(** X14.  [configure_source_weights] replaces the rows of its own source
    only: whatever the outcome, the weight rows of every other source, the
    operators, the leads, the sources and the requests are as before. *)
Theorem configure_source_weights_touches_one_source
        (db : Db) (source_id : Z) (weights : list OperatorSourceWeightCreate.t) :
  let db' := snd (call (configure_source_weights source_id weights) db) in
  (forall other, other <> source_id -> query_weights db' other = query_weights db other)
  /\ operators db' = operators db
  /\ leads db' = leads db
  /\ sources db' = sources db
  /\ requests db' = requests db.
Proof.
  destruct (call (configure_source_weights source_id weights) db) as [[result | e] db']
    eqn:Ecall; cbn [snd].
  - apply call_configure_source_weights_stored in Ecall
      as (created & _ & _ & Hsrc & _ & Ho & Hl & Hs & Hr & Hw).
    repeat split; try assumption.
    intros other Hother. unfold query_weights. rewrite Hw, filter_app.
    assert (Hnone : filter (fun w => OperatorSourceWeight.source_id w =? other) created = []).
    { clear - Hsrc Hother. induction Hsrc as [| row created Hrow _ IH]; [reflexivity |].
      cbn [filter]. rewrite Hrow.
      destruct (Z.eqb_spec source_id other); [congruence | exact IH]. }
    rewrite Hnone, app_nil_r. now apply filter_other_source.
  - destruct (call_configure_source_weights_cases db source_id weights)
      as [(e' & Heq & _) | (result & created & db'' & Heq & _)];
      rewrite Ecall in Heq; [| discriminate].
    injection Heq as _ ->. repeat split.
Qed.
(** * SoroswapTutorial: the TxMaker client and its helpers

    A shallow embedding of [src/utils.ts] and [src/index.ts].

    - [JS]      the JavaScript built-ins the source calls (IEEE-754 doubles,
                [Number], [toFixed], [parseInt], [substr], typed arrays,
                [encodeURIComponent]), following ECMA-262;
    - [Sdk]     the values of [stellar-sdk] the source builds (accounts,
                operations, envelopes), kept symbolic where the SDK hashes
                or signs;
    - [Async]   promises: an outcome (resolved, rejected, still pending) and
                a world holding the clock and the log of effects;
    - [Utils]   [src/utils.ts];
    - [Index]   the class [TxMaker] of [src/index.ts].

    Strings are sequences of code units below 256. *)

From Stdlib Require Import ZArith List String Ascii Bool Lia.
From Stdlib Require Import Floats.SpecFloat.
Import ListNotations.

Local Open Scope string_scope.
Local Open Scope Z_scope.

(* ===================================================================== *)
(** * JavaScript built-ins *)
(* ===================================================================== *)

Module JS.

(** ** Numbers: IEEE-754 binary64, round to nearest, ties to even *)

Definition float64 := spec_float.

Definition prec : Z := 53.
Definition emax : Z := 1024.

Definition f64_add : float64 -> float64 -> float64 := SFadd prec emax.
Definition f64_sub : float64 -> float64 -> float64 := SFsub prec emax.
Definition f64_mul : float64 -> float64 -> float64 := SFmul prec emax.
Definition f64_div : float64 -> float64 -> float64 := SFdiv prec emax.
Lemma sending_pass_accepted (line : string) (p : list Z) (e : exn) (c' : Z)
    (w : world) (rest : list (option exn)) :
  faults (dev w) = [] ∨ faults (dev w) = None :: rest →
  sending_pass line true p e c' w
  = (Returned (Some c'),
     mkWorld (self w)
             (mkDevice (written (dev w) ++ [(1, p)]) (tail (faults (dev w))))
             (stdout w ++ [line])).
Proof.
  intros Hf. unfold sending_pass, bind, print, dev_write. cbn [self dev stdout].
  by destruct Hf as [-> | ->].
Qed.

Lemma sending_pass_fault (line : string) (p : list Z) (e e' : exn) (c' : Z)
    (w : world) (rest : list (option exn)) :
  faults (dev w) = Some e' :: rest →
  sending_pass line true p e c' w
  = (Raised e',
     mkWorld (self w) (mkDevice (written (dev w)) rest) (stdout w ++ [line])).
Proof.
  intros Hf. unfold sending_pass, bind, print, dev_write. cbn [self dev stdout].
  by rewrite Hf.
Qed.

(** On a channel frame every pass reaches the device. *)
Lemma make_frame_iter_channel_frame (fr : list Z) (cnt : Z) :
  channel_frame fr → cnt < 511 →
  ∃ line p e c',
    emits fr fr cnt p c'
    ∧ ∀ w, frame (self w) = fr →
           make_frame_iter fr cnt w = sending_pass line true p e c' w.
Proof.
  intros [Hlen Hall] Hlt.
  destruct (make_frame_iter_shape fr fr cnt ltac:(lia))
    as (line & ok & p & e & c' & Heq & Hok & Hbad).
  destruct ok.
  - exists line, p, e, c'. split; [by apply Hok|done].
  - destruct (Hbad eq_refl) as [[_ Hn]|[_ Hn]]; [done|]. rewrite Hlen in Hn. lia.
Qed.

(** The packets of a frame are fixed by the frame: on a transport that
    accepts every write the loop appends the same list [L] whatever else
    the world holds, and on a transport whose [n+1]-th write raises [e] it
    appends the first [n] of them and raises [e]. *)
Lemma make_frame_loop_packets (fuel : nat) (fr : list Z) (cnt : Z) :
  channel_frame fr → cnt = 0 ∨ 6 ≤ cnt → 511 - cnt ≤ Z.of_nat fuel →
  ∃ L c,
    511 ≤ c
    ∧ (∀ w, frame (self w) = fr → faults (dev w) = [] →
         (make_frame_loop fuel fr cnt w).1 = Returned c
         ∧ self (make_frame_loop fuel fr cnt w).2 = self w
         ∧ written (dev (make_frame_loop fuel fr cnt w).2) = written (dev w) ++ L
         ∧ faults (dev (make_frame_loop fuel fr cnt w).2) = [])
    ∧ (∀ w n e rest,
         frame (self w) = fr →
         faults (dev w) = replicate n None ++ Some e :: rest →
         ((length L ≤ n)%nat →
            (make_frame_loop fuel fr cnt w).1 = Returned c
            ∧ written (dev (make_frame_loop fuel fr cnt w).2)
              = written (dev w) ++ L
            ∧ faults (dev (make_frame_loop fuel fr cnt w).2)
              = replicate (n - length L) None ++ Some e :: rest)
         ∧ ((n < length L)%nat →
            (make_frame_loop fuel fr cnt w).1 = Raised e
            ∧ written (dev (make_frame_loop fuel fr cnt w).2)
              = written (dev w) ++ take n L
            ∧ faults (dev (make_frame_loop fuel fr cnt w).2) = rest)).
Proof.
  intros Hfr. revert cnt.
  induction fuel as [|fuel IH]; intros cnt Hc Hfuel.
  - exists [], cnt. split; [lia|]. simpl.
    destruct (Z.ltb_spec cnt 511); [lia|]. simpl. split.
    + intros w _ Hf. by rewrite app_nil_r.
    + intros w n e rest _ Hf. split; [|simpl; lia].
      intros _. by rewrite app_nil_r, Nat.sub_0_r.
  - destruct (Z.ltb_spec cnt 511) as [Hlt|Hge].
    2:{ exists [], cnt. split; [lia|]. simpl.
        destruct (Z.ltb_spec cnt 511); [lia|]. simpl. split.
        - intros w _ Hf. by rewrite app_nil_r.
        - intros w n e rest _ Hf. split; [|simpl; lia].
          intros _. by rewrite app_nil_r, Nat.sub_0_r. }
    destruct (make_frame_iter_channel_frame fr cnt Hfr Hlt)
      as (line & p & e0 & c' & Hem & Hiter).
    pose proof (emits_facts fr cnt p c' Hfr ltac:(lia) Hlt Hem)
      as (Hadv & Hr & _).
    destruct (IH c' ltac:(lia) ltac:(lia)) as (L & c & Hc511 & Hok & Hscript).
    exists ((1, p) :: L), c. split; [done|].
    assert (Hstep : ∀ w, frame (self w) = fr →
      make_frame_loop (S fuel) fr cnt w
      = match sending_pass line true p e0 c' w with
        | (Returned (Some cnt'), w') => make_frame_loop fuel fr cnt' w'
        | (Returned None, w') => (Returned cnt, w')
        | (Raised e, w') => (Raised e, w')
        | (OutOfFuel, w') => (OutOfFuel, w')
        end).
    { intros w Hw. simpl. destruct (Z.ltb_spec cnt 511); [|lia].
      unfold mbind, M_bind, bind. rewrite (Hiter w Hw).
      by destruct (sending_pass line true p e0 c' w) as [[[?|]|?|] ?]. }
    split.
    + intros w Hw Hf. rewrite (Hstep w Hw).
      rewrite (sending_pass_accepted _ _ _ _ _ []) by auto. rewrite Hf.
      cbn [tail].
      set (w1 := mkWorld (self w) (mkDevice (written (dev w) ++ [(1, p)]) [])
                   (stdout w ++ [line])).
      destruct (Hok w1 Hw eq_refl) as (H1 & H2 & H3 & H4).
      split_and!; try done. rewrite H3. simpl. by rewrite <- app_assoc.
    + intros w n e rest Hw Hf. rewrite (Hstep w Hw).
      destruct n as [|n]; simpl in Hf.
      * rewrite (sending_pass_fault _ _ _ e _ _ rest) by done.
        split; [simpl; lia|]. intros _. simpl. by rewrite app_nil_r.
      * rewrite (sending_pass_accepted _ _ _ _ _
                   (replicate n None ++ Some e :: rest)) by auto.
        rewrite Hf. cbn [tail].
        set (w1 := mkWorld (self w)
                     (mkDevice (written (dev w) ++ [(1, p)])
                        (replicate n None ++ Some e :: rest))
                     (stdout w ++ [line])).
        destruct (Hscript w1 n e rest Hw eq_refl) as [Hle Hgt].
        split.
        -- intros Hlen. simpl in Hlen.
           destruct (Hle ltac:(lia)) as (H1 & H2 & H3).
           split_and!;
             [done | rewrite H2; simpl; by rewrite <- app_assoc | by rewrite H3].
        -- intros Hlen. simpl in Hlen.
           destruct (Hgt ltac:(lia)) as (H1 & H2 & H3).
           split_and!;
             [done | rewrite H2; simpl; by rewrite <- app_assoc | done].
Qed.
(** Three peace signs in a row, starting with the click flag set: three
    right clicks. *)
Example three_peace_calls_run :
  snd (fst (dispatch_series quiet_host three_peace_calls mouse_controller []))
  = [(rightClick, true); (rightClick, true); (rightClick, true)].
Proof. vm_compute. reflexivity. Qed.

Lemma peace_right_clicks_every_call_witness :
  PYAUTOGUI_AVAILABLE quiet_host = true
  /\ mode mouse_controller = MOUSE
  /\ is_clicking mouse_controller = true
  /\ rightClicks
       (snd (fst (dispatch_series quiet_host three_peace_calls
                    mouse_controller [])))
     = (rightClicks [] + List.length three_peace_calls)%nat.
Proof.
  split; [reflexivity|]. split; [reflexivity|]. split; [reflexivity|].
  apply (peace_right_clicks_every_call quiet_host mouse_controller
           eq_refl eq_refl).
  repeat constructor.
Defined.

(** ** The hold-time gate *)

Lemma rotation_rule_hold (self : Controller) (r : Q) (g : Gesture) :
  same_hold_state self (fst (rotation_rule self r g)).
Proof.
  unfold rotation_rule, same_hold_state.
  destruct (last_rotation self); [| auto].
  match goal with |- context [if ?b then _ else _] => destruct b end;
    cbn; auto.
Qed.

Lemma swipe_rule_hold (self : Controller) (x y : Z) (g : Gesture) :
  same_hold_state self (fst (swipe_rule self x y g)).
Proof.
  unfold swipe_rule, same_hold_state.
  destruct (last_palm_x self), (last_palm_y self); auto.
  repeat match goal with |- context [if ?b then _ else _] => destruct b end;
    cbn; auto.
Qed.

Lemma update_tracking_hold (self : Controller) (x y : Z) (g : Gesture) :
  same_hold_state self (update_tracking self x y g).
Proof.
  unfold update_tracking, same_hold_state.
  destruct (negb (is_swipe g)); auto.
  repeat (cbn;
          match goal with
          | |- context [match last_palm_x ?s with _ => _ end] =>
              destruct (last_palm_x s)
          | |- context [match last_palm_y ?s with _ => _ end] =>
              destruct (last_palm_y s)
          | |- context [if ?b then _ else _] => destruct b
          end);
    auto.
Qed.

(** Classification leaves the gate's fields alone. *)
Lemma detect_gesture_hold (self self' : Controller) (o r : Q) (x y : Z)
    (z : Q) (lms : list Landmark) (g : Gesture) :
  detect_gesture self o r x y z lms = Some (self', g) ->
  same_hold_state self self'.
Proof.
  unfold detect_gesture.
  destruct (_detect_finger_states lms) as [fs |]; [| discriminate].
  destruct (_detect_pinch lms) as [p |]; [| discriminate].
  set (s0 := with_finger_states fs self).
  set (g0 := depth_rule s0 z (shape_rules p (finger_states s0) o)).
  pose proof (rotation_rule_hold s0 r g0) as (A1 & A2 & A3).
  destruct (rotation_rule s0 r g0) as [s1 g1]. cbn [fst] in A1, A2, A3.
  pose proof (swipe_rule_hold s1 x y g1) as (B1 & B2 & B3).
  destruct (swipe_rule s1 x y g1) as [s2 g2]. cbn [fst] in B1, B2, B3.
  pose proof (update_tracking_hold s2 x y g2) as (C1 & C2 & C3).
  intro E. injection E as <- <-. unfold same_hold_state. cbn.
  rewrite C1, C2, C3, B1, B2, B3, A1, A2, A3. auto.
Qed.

•••

Exercise: Extract exactly and only the lines above from the line containing "[encodeURIComponent]), following ECMA-262;" through the line containing "Local Open Scope Z_scope.", both end lines included.

Response area:
                [encodeURIComponent]), following ECMA-262;
    - [Sdk]     the values of [stellar-sdk] the source builds (accounts,
                operations, envelopes), kept symbolic where the SDK hashes
                or signs;
    - [Async]   promises: an outcome (resolved, rejected, still pending) and
                a world holding the clock and the log of effects;
    - [Utils]   [src/utils.ts];
    - [Index]   the class [TxMaker] of [src/index.ts].

    Strings are sequences of code units below 256. *)

From Stdlib Require Import ZArith List String Ascii Bool Lia.
From Stdlib Require Import Floats.SpecFloat.
Import ListNotations.

Local Open Scope string_scope.
Local Open Scope Z_scope.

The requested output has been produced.